**Aim of the task**
Every line of the entries below from the one containing "(** The data" to the one containing "if fam =? AF_UNSPEC", both ends included, must be written out exactly. No other line belongs in the answer.

─── Raw data ───

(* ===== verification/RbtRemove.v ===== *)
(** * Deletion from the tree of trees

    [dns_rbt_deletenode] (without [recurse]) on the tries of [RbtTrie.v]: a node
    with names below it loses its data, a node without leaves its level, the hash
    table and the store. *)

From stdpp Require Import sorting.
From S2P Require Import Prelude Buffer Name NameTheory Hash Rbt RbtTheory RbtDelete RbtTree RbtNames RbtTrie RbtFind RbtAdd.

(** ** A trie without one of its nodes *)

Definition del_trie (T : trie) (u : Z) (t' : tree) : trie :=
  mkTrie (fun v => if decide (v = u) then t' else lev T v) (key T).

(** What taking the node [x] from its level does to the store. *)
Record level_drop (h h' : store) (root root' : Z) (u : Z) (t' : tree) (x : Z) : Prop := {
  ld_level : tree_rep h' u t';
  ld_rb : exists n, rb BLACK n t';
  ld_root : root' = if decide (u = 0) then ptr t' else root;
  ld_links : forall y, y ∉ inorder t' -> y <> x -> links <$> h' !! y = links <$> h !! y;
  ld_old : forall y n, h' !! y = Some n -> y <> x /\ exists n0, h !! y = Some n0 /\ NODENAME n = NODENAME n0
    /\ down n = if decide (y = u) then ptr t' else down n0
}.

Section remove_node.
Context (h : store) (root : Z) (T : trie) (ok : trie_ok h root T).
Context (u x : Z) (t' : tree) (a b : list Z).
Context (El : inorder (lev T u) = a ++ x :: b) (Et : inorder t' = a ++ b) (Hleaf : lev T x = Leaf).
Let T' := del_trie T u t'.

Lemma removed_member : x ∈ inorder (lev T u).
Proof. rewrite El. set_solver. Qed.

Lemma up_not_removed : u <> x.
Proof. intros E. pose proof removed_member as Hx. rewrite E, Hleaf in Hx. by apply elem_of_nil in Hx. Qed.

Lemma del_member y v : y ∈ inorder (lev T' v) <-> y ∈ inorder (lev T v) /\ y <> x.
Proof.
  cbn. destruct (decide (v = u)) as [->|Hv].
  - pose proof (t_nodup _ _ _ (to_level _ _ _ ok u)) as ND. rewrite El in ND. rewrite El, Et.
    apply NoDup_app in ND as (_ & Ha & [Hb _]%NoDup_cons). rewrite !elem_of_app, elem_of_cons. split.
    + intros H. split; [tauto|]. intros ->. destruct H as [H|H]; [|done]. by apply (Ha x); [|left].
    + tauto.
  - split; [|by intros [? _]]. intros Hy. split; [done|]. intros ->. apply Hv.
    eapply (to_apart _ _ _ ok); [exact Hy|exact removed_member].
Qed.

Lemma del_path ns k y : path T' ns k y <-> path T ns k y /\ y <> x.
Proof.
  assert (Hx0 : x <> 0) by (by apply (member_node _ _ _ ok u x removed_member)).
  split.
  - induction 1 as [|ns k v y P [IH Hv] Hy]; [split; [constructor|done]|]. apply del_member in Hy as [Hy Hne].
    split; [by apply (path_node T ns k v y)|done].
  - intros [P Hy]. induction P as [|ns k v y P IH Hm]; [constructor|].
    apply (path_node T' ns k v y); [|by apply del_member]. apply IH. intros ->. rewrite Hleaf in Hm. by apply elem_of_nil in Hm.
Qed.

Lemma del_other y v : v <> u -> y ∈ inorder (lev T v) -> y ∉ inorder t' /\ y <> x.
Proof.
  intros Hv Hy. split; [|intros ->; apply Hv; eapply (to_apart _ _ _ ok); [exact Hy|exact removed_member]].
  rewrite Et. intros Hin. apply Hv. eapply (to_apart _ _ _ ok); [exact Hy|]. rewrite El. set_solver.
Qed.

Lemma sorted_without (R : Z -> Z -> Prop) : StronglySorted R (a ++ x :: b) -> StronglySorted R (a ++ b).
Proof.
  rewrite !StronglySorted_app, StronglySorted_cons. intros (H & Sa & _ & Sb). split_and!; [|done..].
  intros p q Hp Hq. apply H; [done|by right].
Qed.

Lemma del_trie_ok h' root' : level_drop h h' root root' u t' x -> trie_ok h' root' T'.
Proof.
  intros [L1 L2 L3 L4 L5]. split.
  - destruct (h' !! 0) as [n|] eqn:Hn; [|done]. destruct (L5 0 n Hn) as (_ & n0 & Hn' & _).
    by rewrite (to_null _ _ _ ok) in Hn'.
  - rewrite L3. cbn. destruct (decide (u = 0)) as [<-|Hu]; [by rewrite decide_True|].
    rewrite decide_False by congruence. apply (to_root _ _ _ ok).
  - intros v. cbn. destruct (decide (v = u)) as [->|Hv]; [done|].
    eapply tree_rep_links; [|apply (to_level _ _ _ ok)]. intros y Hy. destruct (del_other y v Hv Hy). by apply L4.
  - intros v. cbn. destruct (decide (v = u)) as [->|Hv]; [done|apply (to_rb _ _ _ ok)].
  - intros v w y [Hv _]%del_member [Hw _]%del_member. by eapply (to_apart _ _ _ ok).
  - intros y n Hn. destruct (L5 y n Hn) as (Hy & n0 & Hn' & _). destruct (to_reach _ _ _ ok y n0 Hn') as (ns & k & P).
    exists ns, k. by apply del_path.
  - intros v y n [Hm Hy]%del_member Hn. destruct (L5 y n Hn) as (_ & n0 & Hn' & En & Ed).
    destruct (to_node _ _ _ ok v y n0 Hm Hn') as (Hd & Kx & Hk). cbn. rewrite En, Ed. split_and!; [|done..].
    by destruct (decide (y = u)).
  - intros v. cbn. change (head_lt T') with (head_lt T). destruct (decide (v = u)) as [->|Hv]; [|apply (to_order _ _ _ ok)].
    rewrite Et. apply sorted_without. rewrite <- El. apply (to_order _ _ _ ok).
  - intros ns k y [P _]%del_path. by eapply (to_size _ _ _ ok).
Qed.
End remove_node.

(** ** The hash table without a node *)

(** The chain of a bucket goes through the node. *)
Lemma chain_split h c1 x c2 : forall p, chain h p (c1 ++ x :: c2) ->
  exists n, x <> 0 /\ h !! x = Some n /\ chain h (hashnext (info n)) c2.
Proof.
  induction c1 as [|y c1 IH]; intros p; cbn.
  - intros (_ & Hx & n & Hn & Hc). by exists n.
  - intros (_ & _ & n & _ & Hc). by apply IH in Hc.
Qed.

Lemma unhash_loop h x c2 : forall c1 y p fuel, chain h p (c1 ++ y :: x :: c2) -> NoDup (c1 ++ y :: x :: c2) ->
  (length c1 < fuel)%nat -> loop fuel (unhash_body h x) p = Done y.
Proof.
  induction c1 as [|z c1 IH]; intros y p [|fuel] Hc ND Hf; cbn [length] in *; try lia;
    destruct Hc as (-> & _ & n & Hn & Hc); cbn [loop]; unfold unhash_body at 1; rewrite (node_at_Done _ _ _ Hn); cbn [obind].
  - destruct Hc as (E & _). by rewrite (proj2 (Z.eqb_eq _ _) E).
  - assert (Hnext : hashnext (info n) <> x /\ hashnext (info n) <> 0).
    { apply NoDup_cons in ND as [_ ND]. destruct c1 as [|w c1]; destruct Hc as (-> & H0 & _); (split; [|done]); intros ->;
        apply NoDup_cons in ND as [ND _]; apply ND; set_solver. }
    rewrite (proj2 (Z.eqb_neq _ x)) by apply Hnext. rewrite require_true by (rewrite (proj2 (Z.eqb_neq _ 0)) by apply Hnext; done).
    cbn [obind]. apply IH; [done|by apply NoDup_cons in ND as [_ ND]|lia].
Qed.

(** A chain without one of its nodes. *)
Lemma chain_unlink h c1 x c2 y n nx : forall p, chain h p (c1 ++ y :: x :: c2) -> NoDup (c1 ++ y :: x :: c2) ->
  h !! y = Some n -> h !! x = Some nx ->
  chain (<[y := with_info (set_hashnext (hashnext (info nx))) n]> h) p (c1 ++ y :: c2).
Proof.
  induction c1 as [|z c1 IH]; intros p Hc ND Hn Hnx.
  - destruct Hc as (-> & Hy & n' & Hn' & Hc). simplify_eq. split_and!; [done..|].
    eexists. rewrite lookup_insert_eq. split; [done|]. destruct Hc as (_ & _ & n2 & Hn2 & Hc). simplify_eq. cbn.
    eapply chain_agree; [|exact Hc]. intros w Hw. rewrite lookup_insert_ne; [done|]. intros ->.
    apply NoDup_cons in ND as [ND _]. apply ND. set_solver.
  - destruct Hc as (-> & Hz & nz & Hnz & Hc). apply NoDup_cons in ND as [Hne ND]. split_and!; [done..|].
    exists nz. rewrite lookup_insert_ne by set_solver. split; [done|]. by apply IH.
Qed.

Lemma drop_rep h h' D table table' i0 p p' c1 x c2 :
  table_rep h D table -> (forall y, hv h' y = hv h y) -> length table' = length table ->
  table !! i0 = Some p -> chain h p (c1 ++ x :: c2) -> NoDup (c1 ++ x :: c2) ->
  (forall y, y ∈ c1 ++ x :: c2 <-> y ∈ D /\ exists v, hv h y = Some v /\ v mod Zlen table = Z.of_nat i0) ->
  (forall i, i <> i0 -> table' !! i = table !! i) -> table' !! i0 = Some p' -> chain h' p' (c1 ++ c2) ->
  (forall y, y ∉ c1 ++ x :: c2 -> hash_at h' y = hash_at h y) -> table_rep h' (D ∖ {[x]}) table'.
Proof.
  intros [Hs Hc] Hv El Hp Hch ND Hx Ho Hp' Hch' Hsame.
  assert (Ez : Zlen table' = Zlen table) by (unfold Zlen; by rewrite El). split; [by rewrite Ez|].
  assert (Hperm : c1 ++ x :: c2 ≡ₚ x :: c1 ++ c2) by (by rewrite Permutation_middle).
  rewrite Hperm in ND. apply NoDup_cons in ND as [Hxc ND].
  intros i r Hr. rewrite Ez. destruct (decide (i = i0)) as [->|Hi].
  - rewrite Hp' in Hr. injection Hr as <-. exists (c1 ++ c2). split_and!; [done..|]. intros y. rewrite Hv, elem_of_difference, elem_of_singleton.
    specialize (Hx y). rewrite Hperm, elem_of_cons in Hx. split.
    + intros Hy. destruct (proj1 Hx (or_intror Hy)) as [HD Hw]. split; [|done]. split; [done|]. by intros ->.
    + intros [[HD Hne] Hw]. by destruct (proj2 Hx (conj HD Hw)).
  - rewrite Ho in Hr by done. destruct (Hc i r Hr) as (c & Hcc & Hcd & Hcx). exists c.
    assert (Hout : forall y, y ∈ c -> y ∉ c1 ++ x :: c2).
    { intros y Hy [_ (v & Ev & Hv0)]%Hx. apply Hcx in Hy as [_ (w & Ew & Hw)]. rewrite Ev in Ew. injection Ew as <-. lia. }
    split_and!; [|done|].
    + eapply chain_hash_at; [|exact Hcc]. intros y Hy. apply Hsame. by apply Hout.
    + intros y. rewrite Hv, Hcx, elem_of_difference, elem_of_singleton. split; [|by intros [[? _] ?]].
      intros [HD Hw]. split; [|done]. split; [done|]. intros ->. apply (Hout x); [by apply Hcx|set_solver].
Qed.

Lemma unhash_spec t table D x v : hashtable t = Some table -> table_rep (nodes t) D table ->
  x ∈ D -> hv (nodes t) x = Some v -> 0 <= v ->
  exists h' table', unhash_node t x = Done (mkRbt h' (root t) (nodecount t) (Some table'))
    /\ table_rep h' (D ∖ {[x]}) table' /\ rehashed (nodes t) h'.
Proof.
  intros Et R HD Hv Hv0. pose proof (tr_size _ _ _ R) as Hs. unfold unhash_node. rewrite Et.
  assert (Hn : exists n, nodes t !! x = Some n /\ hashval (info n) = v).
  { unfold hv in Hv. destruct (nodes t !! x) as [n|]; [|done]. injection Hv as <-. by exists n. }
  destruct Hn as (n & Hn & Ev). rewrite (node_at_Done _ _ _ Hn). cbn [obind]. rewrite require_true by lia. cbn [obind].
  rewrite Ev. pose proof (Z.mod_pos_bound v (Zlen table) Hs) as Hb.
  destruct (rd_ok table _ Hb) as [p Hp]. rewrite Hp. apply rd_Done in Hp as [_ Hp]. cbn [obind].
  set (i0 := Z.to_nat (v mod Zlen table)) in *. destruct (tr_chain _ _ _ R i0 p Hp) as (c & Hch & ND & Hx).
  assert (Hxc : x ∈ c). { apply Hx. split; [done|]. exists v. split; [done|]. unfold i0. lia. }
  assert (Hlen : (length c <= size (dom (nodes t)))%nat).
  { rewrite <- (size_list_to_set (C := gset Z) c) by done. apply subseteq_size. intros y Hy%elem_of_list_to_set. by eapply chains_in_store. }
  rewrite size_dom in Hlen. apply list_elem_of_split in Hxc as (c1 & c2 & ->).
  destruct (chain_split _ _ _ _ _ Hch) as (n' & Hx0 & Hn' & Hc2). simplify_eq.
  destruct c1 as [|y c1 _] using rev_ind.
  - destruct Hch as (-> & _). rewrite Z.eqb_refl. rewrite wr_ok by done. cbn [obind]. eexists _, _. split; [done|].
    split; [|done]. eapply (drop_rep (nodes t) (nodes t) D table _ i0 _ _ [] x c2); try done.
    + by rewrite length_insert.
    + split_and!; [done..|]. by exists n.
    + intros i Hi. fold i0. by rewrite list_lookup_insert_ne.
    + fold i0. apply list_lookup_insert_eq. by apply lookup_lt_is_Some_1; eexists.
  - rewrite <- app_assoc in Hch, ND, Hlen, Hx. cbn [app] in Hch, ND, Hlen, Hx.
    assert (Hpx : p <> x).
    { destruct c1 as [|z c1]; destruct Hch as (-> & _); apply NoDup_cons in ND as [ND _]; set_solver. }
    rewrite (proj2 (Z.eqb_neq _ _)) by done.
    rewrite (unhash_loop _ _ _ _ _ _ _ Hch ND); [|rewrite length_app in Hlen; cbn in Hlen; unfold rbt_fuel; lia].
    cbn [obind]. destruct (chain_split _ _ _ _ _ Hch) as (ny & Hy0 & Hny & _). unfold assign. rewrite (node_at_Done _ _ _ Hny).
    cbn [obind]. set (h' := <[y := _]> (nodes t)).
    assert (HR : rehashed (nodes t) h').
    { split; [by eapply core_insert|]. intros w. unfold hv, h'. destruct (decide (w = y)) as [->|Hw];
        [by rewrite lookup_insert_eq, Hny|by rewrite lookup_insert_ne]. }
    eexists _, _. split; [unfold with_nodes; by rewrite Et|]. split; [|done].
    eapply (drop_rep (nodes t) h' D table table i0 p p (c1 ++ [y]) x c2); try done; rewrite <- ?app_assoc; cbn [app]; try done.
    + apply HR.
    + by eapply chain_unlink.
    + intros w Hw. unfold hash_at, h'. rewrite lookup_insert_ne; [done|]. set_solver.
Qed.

───
─── Raw data ───

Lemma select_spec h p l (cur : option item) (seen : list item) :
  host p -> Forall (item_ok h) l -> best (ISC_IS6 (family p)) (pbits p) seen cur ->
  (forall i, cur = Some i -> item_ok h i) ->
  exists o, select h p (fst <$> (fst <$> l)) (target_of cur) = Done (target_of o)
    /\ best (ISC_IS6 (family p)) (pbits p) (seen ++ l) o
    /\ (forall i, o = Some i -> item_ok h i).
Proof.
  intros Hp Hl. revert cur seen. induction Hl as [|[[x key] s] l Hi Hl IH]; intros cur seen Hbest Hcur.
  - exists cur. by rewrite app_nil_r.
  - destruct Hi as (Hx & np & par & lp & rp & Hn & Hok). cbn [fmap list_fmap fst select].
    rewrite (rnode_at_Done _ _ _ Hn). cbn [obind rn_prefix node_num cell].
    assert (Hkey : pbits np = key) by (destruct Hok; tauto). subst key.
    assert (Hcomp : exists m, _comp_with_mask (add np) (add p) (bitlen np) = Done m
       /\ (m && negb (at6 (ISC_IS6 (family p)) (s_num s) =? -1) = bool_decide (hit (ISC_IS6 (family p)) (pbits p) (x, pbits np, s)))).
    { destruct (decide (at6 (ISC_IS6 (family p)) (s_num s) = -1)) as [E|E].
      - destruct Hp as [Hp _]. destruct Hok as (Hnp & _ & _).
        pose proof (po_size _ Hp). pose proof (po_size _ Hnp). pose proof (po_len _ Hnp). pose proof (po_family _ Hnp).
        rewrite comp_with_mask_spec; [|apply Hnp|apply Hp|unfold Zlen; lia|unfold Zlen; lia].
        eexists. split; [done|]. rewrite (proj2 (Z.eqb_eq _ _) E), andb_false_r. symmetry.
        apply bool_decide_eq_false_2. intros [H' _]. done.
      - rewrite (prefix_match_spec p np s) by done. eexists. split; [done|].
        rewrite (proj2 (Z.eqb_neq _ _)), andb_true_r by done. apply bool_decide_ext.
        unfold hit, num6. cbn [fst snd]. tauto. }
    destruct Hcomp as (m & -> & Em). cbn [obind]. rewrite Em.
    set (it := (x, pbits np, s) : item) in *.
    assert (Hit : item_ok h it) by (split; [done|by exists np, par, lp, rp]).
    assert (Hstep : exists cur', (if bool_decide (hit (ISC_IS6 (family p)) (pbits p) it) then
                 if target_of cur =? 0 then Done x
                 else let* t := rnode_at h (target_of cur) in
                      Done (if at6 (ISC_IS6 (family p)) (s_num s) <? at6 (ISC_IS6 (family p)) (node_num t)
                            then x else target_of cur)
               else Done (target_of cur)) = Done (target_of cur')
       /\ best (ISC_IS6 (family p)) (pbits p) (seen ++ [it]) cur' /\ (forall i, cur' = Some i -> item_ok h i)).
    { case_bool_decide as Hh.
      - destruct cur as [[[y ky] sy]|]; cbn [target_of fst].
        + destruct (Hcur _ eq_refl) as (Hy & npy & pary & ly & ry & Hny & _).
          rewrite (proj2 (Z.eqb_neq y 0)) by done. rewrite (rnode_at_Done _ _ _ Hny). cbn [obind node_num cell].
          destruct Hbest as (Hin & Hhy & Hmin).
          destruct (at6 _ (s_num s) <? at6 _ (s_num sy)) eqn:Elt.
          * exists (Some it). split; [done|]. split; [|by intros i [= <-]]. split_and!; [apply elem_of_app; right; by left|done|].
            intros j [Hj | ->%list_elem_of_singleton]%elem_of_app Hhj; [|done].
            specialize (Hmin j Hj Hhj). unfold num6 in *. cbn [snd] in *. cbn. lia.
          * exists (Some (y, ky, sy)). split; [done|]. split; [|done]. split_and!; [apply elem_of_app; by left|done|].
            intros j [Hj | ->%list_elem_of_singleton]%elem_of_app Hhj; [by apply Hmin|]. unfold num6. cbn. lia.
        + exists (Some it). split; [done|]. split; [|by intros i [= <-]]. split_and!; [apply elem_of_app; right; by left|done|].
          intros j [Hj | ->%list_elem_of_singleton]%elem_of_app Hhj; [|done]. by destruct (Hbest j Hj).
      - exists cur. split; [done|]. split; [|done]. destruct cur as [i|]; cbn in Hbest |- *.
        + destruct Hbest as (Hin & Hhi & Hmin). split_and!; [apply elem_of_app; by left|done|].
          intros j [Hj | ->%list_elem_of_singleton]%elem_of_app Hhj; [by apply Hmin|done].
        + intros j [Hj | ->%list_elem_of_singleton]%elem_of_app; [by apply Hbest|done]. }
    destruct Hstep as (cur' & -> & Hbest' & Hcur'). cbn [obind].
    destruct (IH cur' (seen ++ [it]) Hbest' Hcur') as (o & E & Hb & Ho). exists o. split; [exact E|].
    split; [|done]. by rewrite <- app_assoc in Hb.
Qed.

───
─── Raw data ───

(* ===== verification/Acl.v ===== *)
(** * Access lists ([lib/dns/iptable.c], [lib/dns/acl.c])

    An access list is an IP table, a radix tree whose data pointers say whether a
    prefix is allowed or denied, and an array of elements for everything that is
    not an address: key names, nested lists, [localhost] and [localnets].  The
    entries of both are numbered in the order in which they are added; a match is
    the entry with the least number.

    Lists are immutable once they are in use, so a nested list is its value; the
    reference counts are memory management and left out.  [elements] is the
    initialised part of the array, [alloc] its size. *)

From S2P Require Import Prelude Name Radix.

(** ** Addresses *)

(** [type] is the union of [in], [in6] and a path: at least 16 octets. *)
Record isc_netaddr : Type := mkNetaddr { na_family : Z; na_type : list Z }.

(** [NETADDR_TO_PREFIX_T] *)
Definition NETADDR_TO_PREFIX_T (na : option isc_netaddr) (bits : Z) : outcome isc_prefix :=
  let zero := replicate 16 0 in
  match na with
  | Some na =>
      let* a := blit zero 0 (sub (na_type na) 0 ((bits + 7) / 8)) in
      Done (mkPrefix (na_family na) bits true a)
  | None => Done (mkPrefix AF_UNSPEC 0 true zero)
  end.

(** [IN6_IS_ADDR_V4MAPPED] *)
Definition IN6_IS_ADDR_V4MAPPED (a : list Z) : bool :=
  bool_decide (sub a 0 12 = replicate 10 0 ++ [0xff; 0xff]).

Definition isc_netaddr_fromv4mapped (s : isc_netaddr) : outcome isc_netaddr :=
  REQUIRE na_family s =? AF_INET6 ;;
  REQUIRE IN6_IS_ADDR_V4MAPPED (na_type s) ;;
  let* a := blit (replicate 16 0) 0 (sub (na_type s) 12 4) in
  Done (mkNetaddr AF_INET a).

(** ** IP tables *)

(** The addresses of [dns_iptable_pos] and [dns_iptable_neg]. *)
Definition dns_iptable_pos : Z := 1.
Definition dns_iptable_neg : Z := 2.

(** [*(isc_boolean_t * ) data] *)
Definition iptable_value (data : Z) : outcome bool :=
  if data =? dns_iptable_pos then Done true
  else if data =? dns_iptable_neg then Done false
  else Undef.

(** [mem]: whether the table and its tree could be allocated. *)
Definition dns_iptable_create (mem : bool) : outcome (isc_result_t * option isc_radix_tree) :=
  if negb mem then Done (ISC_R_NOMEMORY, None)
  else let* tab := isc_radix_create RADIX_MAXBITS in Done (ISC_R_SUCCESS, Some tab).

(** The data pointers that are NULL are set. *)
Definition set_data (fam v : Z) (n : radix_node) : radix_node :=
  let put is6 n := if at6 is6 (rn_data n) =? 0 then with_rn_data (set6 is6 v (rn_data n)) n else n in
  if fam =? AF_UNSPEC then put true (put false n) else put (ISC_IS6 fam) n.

───

**Exercise response**
(** The data pointers that are NULL are set. *)
Definition set_data (fam v : Z) (n : radix_node) : radix_node :=
  let put is6 n := if at6 is6 (rn_data n) =? 0 then with_rn_data (set6 is6 v (rn_data n)) n else n in
  if fam =? AF_UNSPEC then put true (put false n) else put (ISC_IS6 fam) n.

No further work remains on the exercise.